Ну вот, теперь ей несравненно легче. Теперь она будет спокойно ждать своей судьбы.
В этот вечер впервые за долгое время она спала глубоко и покойно: ей приснился радостный сон.
Жить королеве оставалось считанные дни.
ГЛАВА 4
СНОВА ПЕТЕРБУРГ
- Вот так всё и произошло, любезнейший Иван Афанасьевич, - резюмировал свой рассказ Каблуков.
Лицо собеседника было бело, как мел. Посеревшие губы дрожали; дышал он часто-часто.
- То есть, вы хотите сказать… - начал он и запнулся, боясь произнести дальнейшее.
- Именно, именно. Я ведь именно то и имел в виду, что Екатерина Алексеевна, хорошо зная и высоко ценя верного своего подданного господина Гейдена, обратилась к нему, дабы препоручить заботу о сим младенце. И вы, голубчик, этот младенец и есть. В смысле, были, теперь-то уж выросли.
Офицер вдруг стремительно закрыл лицо руками и всхлипнул.
- Простите, - сказал он глухим голосом.
- Да чего простить-то? Всё понимаю.
Каблуков встал, подошёл к стоявшему в углу бюро, нажал что-то снизу. У бюро выдвинулось дно.
- Смотрите, - Каблуков вынул лежащий в потайном ящичке конверт, раскрыл его и достал оттуда медальон на цепочке. – Вот этот самый медальон надела на вас ваша несчастная матушка. Оставить его вам после того, как вас усыновили, было бы весьма небезопасно для вашего существования, этот медальон узнали б непременно. Поэтому он хранился у меня.
Иван, как зачарованный, глядел на качающийся перед ним круглый блестящий предмет. Собеседник продолжил:
- Уверяю вас, я бы сам никогда не осмелился его забрать к себе. Это было высочайшим распоряжением государыни. Кстати, она даже колебалась, нужно ли будет вам в дальнейшем узнать о вашем происхождении. Вы только не негодуйте по этому поводу. Когда всё обдумаете, поймёте, почему. Поэтому-то государыня и передала его мне с такими словами: пусть вырастет, а там погляди. Ведь это будет ужасным испытанием, такое о себе узнать. Может, он проживёт достойную хорошую жизнь, будет иметь семью. И вдруг такое известие. Ведь этак и помешаться можно. Так что уж лет до тридцати пяти – сорока ничего говорить не следует. А там посмотри.
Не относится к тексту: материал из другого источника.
(** * MEDTRACKING authentication core: a shallow embedding

    The development follows the TypeScript sources

    - [services/bcrypt.service.ts]: password policy and hashing;
    - [jwt.service.ts], the class [JWTService] (it follows the validators in
      [services/src/utils/validators.ts]): token issuing and verification;
    - [auth.middleware.ts] (the unnamed source part): the request gates and
      the class [RateLimiter];
    - [services/auth.service.ts]: register, login, refresh and the profile
      operations;
    - the validators [validateEmail], [validateName] and [validateRequired]
      of [services/src/utils/validators.ts];
    - [controllers/auth.controller.ts]: the four endpoints.

    Conventions.

    - A JavaScript string is a Rocq [string]; one character stands for one
      UTF-16 code unit below 256, so [String.length] is the [.length] of the
      source.
    - A JavaScript number that the code only uses as an integer (timestamps,
      counters, access levels) is a [Z].  A number that [parseInt] or an
      arithmetic operation makes of configuration text is a double:
      [JS.number] holds the integers a double can be and [Infinity], and
      [JS.to_double] rounds as the engine does.
    - [Date.now()] is an explicit argument [now] (milliseconds, a time value:
      an integer of magnitude at most 8.64e15); one service call reads the
      clock once.  [Math.random()] draws and bcrypt salts are explicit
      arguments as well.
    - [throw new Error(msg)] is the outcome [Throw msg].
    - The two npm libraries [bcrypt] and [jsonwebtoken] are not part of the
      repository.  bcrypt is an interface ([BcryptLib]); a signed token is a
      symbolic term ([Signed payload secret]) and [jwt_verify] follows the
      checks of jsonwebtoken's [verify] (signature, [nbf], [exp]). *)

From stdpp Require Import gmap strings list.
From Stdlib Require Import ZArith Ascii String Lia.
Вот какие были её слова.
Он помолчал, потом добавил:
- Конечно, могло бы и со мной что-нибудь случиться. На этот счёт мною соответственные письменные распоряжения составлены были. На самом деле, я не терял вас из виду никогда, но всё же мне казалось преждевременным узнать вам правду. А вас вон куда занесло. Как бы то ни было, теперь-то уж самое время.
- И ещё. Вот эти деньги ваша матушка вручила той, кому поручила заботу о вас. Их сохранили. – И он достал другой конверт и высыпал из него несколько золотых монет. - Берите. Теперь это всё ваше.
Круто повернувшись, Каблуков вышел из комнаты, чтобы не видеть, как Иван дрожащими руками прижал медальон к губам.
* * *
На следующее утро Гейден сам пришёл в кабинет к Владимиру Петровичу. Тот уже сидел за столом, на котором было множество бумаг. Увидев вошедшего, поднял голову и быстро закрыл бювар.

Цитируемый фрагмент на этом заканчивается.